Growth simulation for E. coli draft models were performed using COBRApy [51]. We used M9 minimal media with the lower bound of exchange reactions for the following substrate set to -1000: Ca2+, Cl, CO2, Co2+, Cu2+, Fe2+, Fe3+, H+, H2O, K+, Mg2+, Mn2+, MoO4 2, Na+, Ni2+, SeO4 2−, SeO3 2+, and Zn2+. Another essential substrate is cob(I)alamin, for which the exchange reaction has a lower bound of -0.01. In addition, the default carbon source is glucose with default lower bound set to be -20, while the default nitrogen, sulfur and phosphate sources are NH4 , SO4 2, HPO4 2 with the lower bounds all set to be -1000. We evaluated if sole carbon, nitrogen, sulfur or phosphate substrates supported growth by setting the lower bound of the exchange reaction of the default substrate to 0, and added sole substrates by setting the lower bound of exchange reaction to -10. We simulated growth under aerobic conditions with the lower bound of the oxygen exchange reaction set to -20. If the simulated growth rate is greater than 1% of the original growth rate (when all default nutrient sources are used), the strain is considered to be able to grow under the tested condition.

Among all 110 strains tested, three draft GEMs were not able to simulate growth on the majority of the substrates, potentially due to auxotrophy: E. coli str K-12 substr DH10B, E. coli O111 H-str 11128, E. coli NA114. These strains were therefore excluded from the following growth capability analysis.

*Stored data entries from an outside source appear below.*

Definition parse_with_evidence (script : list byte) (overlay : Overlay) (limits : WiseLimits)
    (evidence : StreamEvidence) : result (Stop WiseError) FileTable :=
  guard_err (wl_max_script_bytes limits <? len script) (Fail (WE_LimitExceeded WL_ScriptBytes));;
  records ← parse_loop (S (length script)) script (ov_image_len overlay) limits evidence 0 [];
  Ok {| ft_records := records; ft_scanned_bytes := len script; ft_monotonic := monotonic records;
        ft_plausible := len (List.filter fr_offsets_plausible records) |}.

Definition parse (script : list byte) (overlay : Overlay) (limits : WiseLimits)
  : result (Stop WiseError) FileTable :=
  parse_with_evidence script overlay limits ∅.

(** ** The shape of a record *)

Definition zero_run : list byte := replicate 20 x00.

(** The documented layout: two unknown bytes, the fields, the terminated path. *)
Definition record_prefix (unknown : list byte) (r : FileRecord) : list byte :=
  unknown ++ le_bytes 4 (fr_deflate_start r) ++ le_bytes 4 (fr_deflate_end r) ++
  le_bytes 2 (fr_date r) ++ le_bytes 2 (fr_time r) ++ le_bytes 4 (fr_inflated_size r) ++
  zero_run ++ le_bytes 4 (fr_crc32 r).

Definition record_bytes (unknown : list byte) (r : FileRecord) : list byte :=
  record_prefix unknown r ++ fr_path r ++ [x00].

(** Fields of their widths, a size and a path within the ceilings. *)
Record record_ok (limits : WiseLimits) (image_len at_ : N) (r : FileRecord) : Prop := {
  ro_start : fits 32 (fr_deflate_start r);
  ro_end : fits 32 (fr_deflate_end r);
  ro_date : fits 16 (fr_date r);
  ro_time : fits 16 (fr_time r);
  ro_size : fits 32 (fr_inflated_size r);
  ro_crc : fits 32 (fr_crc32 r);
  ro_inflated : 0 < fr_inflated_size r ≤ wl_max_inflated_bytes_per_stream limits;
  ro_path : 0 < len (fr_path r) ≤ wl_max_path_bytes limits;
  ro_printable : Forall (λ b, 0x20 ≤ Byte.to_N b ∧ Byte.to_N b ≠ 0x7f) (fr_path r);
  ro_plausible : fr_offsets_plausible r = true ↔
    0 < fr_deflate_start r < fr_deflate_end r ∧ fr_deflate_end r ≤ image_len;
  ro_offset : fr_script_offset r = at_
}.

Lemma subslice_0_all {A} (l : list A) n : len l = n → subslice 0 n l = l.
Proof. intros <-. unfold subslice. rewrite len_to_nat. cbn. by apply take_ge. Qed.

Lemma subslice_split {A} a n m (l : list A) :
  n ≤ m → subslice a m l = subslice a n l ++ subslice (a + n) (m - n) l.
Proof. intros. rewrite subslice_app. f_equal. lia. Qed.

Lemma app_eq_split {A} (a b x y : list A) : len a = len x → a ++ b = x ++ y ↔ a = x ∧ b = y.
Proof.
  intros Hl. split; [|by intros [-> ->]]. intros E. apply app_inj_1 in E; [done|].
  unfold len in Hl. lia.
Qed.

(** A prefix is its fields. *)
Lemma prefix_pieces fixed unknown r :
  len fixed = 42 → len unknown = 2 →
  fixed = record_prefix unknown r ↔
  subslice 0 2 fixed = unknown ∧ subslice 2 4 fixed = le_bytes 4 (fr_deflate_start r) ∧
  subslice 6 4 fixed = le_bytes 4 (fr_deflate_end r) ∧ subslice 10 2 fixed = le_bytes 2 (fr_date r) ∧
  subslice 12 2 fixed = le_bytes 2 (fr_time r) ∧ subslice 14 4 fixed = le_bytes 4 (fr_inflated_size r) ∧
  subslice 18 20 fixed = zero_run ∧ subslice 38 4 fixed = le_bytes 4 (fr_crc32 r).
Proof.
  intros Hf Hu. unfold record_prefix. rewrite <-(subslice_0_all fixed 42) at 1 by done.
  rewrite (subslice_split 0 2 42), (subslice_split (0 + 2) 4), (subslice_split (0 + 2 + 4) 4),
    (subslice_split (0 + 2 + 4 + 4) 2), (subslice_split (0 + 2 + 4 + 4 + 2) 2),
    (subslice_split (0 + 2 + 4 + 4 + 2 + 2) 4), (subslice_split (0 + 2 + 4 + 4 + 2 + 2 + 4) 20) by done.
  rewrite !app_eq_split by (rewrite ?len_le_bytes, ?len_subslice by lia; done). done.
Qed.

Lemma no_nonzero l : existsb (λ byte, negb (Byte.eqb byte x00)) l = false ↔ l = replicate (length l) x00.
Proof.
  induction l as [|b l IH]; [done|]. cbn [existsb length replicate]. rewrite orb_false_iff, IH.
  rewrite negb_false_iff. split.
  - intros [Hb El]. f_equal; [by destruct b|done].
  - intros E. injection E as -> El. done.
Qed.

Lemma zero_position_Some l n :
  zero_position l = Some n ↔
  ∃ path rest, l = path ++ x00 :: rest ∧ len path = n ∧ Forall (λ b, b ≠ x00) path.
Proof.
  revert n. induction l as [|b l IH]; intros n; cbn [zero_position].
  { split; [done|]. intros (path & rest & E & _). by destruct path. }
  destruct (Byte.eqb b x00) eqn:Eb.
  - assert (b = x00) as -> by by destruct b. split.
    + intros [= <-]. by exists [], l.
    + intros (path & rest & E & <- & Hp). destruct path as [|c path]; [done|].
      injection E as <- _. by inversion Hp.
  - assert (b ≠ x00) as Hb by by intros ->. split.
    + intros (m & Hm & [= <-])%bind_Some. apply IH in Hm as (path & rest & -> & <- & Hp).
      exists (b :: path), rest. rewrite len_cons. split; [done|]. split; [done|by constructor].
    + intros (path & rest & E & <- & Hp). destruct path as [|c path].
      { injection E as -> _. done. }
      injection E as <- ->. inversion Hp; subst.
      rewrite (proj2 (IH (len path))) by by exists path, rest. cbn. by rewrite len_cons.
Qed.

Lemma path_bytes_spec l :
  forallb path_byte l = true ↔ Forall (λ b, 0x20 ≤ Byte.to_N b ∧ Byte.to_N b ≠ 0x7f) l.
Proof.
  rewrite forallb_forall, List.Forall_forall. apply forall_proper. intros b.
  unfold path_byte. by rewrite andb_true_iff, negb_true_iff, N.leb_le, N.eqb_neq.
Qed.

(** Nothing printable is a terminator. *)
Lemma printable_nonzero l :
  Forall (λ b, 0x20 ≤ Byte.to_N b ∧ Byte.to_N b ≠ 0x7f) l → Forall (λ b, b ≠ x00) l.
Proof. apply List.Forall_impl. intros b [Hb _] ->. by vm_compute in Hb. Qed.

(** The terminated path at the front of the bytes left. *)
Lemma path_scan tail max n :
  max < 2 ^ 64 - 1 →
  zero_position (take (N.to_nat (N.min (len tail) (saturating_add 64 max 1))) tail) = Some n ∧ n ≤ max ↔
  n ≤ max ∧ ∃ path rest, tail = path ++ x00 :: rest ∧ len path = n ∧ Forall (λ b, b ≠ x00) path.
Proof.
  intros Hmax. unfold saturating_add. rewrite (N.min_l (max + 1)) by lia. rewrite zero_position_Some. split.
  - intros [(path & rest & E & Hl & Hp) Hn]. split; [done|].
    exists path, (rest ++ drop (N.to_nat (N.min (len tail) (max + 1))) tail).
    split; [|done]. rewrite <-(take_drop (N.to_nat (N.min (len tail) (max + 1))) tail) at 1.
    by rewrite E, <-app_assoc.
  - intros [Hn (path & rest & -> & Hl & Hp)]. split; [|done].
    exists path, (take (N.to_nat (N.min (len (path ++ x00 :: rest)) (max + 1)) - S (length path)) rest).
    split; [|done]. rewrite len_app, len_cons.
    assert (length path < N.to_nat (N.min (len path + (1 + len rest)) (max + 1)))%nat by (unfold len in *; lia).
    rewrite take_app_ge by lia. f_equal.
    destruct (N.to_nat _ - length path)%nat eqn:Ed; [lia|]. cbn. f_equal. f_equal. lia.
Qed.

Lemma len_record unknown r : len unknown = 2 → len (record_bytes unknown r) = 42 + (len (fr_path r) + 1).
Proof.
  intros Hu. unfold record_bytes, record_prefix. rewrite !len_app, !len_le_bytes, Hu.
  change (len zero_run) with 20. change (len [x00]) with 1. lia.
Qed.

Lemma field_bytes n k w l : k + N.of_nat n ≤ len l → w = N.of_nat n →
  subslice k w l = le_bytes n (of_le_bytes (subslice k w l)).
Proof.
  intros Hl ->. symmetry. apply le_bytes_inj_len. apply Nat2N.inj. by apply len_subslice.
Qed.

Section recognise.
Context (script : list byte) (at_ image_len : N) (limits : WiseLimits).
Context (Hscript : len script < 2 ^ 64 - 42) (Hmax : wl_max_path_bytes limits < 2 ^ 64 - 1).

(** The documented layout at [at_], the next record at [next]. *)
Definition laid_out (r : FileRecord) (next : N) : Prop :=
  ∃ unknown, len unknown = 2 ∧ record_ok limits image_len at_ r ∧
    at_ + len (record_bytes unknown r) ≤ len script ∧ next = at_ + len (record_bytes unknown r) ∧
    subslice at_ (len (record_bytes unknown r)) script = record_bytes unknown r.

Lemma recognise_laid_out r next :
  recognise script at_ image_len limits = Some (r, next) → laid_out r next.
Proof.
  unfold recognise, RECORD_PREFIX_BYTES, ZERO_RUN_AT, ZERO_RUN_LEN.
  intros (stop & Hstop & E)%bind_Some. apply checked_add_Some in Hstop as [_ ->].
  apply bind_Some in E as (fixed & Hfixed & E). apply get_range_Some in Hfixed as (_ & Hin & ->).
  replace (at_ + 42 - at_) with 42 in E by lia. set (fixed := subslice at_ 42 script) in *.
  assert (len fixed = 42) as Hf by by apply len_subslice.
  destruct (existsb _ _) eqn:Hz; [done|]. apply no_nonzero in Hz.
  destruct (_ || _) eqn:Hsize; [done|]. apply orb_false_iff in Hsize as [Hs0%N.eqb_neq Hsm%N.ltb_ge].
  apply bind_Some in E as (tail & Htail & E). apply get_range_Some in Htail as (_ & _ & ->).
  set (tail := subslice (at_ + 42) _ script) in *.
  apply bind_Some in E as (n & Hn & E).
  destruct (_ || _) eqn:Hlen; [done|]. apply orb_false_iff in Hlen as [Hn0%N.eqb_neq Hnm%N.ltb_ge].
  destruct (proj1 (path_scan _ _ n Hmax) (conj Hn Hnm)) as (_ & path & rest & Et & El & Hnz).
  assert (take (N.to_nat n) tail = path) as Ep.
  { rewrite Et, <-El, len_to_nat. apply take_app_length. }
  rewrite Ep in E. destruct (forallb path_byte path) eqn:Hp; [|done]. apply path_bytes_spec in Hp.
  injection E as <- <-. exists (subslice 0 2 fixed).
  assert (len (subslice 0 2 fixed) = 2) as Hu by (apply len_subslice; lia). split; [done|].
  assert (len tail = len script - (at_ + 42)) as Htl by (apply len_subslice; lia).
  rewrite Et, len_app, len_cons in Htl.
  rewrite len_record by done. cbn [fr_path]. split; [|split; [lia|split; [lia|]]].
  - split; cbn [fr_deflate_start fr_deflate_end fr_date fr_time fr_inflated_size fr_crc32 fr_path
      fr_offsets_plausible fr_script_offset]; try apply u32_at_lt; try apply u16_at_lt; try done; try lia.
    rewrite !andb_true_iff, negb_true_iff, N.eqb_neq, N.ltb_lt, N.leb_le. lia.
  - rewrite (subslice_split at_ 42) by lia. fold fixed. unfold record_bytes. f_equal.
    + apply prefix_pieces; [done|done|]. cbn [fr_deflate_start fr_deflate_end fr_date fr_time fr_inflated_size fr_crc32].
      split; [done|]. unfold u16_at, u32_at.
      repeat split; try (apply field_bytes; [rewrite Hf; by vm_compute|done]).
      etrans; [exact Hz|]. unfold zero_run. f_equal. unfold subslice.
      rewrite length_take, length_drop. unfold len in Hf. lia.
    + cbn [fr_path]. replace (42 + (len path + 1) - 42) with (len path + 1) by lia.
      rewrite <-(take_subslice (at_ + 42) (len script - (at_ + 42))) by lia. fold tail. rewrite Et.
      replace (N.to_nat (len path + 1)) with (length path + 1)%nat by (unfold len; lia).
      rewrite take_app_ge by lia. f_equal.
      by replace (length path + 1 - length path)%nat with 1%nat by lia.
Qed.

Lemma laid_out_recognise r next :
  laid_out r next → recognise script at_ image_len limits = Some (r, next).
Proof.
  intros (unknown & Hu & Hok & Hin & -> & E). pose proof (len_record unknown r Hu) as Hl.
  rewrite Hl in *. destruct Hok as [Hst Hen Hda Hti Hsi Hcr Hinf Hpa Hpr Hpl Hof].
  rewrite (subslice_split at_ 42) in E by lia. unfold record_bytes in E.
  apply app_eq_split in E as [Efix Epath].
  2:{ rewrite len_subslice by lia. unfold record_prefix. rewrite !len_app, !len_le_bytes, Hu. by vm_compute. }
  set (fixed := subslice at_ 42 script) in *.
  assert (len fixed = 42) as Hf by (apply len_subslice; lia).
  apply prefix_pieces in Efix as (_ & E1 & E2 & E3 & E4 & E5 & E6 & E7); [|done|done].
  replace (42 + (len (fr_path r) + 1) - 42) with (len (fr_path r) + 1) in Epath by lia.
  unfold recognise, RECORD_PREFIX_BYTES, ZERO_RUN_AT, ZERO_RUN_LEN.
  rewrite (proj2 (checked_add_Some 64 at_ 42 (at_ + 42))) by lia. cbn [mbind option_bind].
  rewrite (proj2 (get_range_Some at_ (at_ + 42) script fixed)).
  2:{ unfold fixed. replace (at_ + 42 - at_) with 42 by lia. split; [lia|]. split; [lia|done]. }
  cbn [mbind option_bind]. rewrite E6. cbn [existsb zero_run replicate Byte.eqb negb orb].
  assert (∀ n w v, w = 8 * N.of_nat n → fits w v → of_le_bytes (le_bytes n v) = v) as Hid by apply of_le_bytes_id.
  unfold u16_at, u32_at. rewrite E1, E2, E3, E4, E5, E7.
  rewrite !(Hid 4%nat 32), !(Hid 2%nat 16) by done.
  rewrite (proj2 (N.eqb_neq _ 0)), (proj2 (N.ltb_ge _ _)) by lia. cbn [orb].
  set (tail := subslice (at_ + 42) (len script - (at_ + 42)) script).
  rewrite (proj2 (get_range_Some (at_ + 42) (len script) script tail)) by (split; [lia|split; [lia|done]]).
  cbn [mbind option_bind].
  assert (tail = fr_path r ++ x00 :: drop (S (length (fr_path r))) tail) as Et.
  { rewrite <-(take_subslice (at_ + 42) (len script - (at_ + 42))) in Epath by lia. fold tail in Epath.
    rewrite <-(take_drop (S (length (fr_path r))) tail) at 1.
    replace (N.to_nat (len (fr_path r) + 1)) with (S (length (fr_path r))) in Epath by (unfold len; lia).
    by rewrite Epath, <-app_assoc. }
  destruct (proj2 (path_scan tail (wl_max_path_bytes limits) (len (fr_path r)) Hmax)) as [-> _].
  { split; [lia|]. eexists _, _. split; [exact Et|]. split; [done|by apply printable_nonzero]. }
  cbn [mbind option_bind]. rewrite (proj2 (N.eqb_neq _ 0)), (proj2 (N.ltb_ge _ _)) by lia. cbn [orb].
  replace (take (N.to_nat (len (fr_path r))) tail) with (fr_path r)
    by (rewrite Et, len_to_nat, take_app_length; done).
  rewrite (proj2 (path_bytes_spec _)) by done. cbn [negb]. do 2 f_equal; [|lia].
  destruct r as [pa st en si cr pl da ti of_]. cbn in *. subst of_. f_equal. apply eq_true_iff_eq.
  rewrite Hpl, !andb_true_iff, negb_true_iff, N.eqb_neq, N.ltb_lt, N.leb_le. lia.
Qed.
End recognise.

(** ** The scan *)

Section scan.
Context (script : list byte) (image_len : N) (limits : WiseLimits) (evidence : StreamEvidence).
Context (Hscript : len script < 2 ^ 64 - 42) (Hmax : wl_max_path_bytes limits < 2 ^ 64 - 1).

Definition recognised (p : N) : option (FileRecord * N) := recognise script p image_len limits.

We used SelectKBest function in scikit-learn package [20] to select the top 10 growth substrates that differentiate B2 and non-B2 strains, with the score function set to “f_classif”. We then summarized the percentage strains in each pathotype that could utilize these substrates in Table 1. Note that in Table 1 we classified pathotypes to B2 group and non-B2 group, but with a few exceptions in both groups: i.e. non-B2 strains in the ExPEC group and B2 strains in the commensal group.